Saved entries:
■ ■ ■ ■

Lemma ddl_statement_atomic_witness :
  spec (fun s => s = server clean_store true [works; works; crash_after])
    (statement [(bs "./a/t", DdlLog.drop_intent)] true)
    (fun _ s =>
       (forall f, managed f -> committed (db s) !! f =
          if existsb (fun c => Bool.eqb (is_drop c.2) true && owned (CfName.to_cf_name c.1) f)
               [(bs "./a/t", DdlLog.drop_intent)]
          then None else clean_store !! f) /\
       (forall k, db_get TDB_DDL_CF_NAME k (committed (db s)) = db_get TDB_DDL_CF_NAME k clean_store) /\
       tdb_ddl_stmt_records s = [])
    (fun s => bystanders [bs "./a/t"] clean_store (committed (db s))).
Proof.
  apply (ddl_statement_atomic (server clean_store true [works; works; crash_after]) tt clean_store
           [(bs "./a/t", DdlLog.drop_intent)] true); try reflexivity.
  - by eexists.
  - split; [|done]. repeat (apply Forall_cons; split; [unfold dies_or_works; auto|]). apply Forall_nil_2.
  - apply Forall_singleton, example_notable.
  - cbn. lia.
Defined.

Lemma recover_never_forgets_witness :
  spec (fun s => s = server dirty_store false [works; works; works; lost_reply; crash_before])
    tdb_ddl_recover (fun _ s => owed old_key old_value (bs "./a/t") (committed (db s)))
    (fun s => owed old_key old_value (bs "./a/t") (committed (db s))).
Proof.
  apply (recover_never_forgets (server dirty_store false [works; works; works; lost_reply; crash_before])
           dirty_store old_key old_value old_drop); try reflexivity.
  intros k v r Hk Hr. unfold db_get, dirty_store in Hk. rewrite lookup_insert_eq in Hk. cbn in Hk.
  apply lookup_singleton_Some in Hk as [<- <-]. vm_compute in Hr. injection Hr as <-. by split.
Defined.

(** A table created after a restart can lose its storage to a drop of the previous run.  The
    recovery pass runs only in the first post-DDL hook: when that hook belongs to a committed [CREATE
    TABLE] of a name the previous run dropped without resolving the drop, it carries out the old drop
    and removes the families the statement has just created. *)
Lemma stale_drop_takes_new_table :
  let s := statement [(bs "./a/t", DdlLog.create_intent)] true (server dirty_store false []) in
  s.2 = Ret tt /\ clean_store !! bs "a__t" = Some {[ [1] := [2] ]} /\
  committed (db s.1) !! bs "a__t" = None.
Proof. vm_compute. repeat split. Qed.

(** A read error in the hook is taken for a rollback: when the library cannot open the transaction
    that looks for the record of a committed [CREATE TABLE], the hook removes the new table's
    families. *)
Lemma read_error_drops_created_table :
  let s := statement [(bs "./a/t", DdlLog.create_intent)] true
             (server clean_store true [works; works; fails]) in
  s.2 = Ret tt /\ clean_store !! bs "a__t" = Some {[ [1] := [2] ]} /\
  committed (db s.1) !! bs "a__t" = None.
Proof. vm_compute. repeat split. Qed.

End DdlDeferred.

■ ■ ■ ■

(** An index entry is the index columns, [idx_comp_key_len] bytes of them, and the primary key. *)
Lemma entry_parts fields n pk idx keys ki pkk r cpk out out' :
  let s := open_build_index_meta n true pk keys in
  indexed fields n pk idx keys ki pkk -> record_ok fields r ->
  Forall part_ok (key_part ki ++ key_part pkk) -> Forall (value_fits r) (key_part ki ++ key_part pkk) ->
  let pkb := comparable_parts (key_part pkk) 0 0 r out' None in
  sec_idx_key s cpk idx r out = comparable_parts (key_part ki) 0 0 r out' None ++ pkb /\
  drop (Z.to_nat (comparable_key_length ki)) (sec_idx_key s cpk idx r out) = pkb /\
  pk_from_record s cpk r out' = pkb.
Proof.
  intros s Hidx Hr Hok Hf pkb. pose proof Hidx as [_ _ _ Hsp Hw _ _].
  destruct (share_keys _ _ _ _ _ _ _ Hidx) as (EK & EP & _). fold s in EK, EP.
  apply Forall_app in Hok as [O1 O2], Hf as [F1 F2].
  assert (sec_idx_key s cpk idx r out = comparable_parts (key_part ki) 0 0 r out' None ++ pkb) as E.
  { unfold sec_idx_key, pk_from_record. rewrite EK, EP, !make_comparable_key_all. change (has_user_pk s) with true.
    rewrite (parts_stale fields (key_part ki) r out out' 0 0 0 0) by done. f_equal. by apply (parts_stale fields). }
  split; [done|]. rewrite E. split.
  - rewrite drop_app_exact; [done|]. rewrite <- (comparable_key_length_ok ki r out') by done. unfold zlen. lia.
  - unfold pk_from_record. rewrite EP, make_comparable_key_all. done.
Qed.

■ ■ ■ ■

_Task directions_. In how many lines above does the word "that" appear? Answer with only the number.

_Answer to the problem_. 2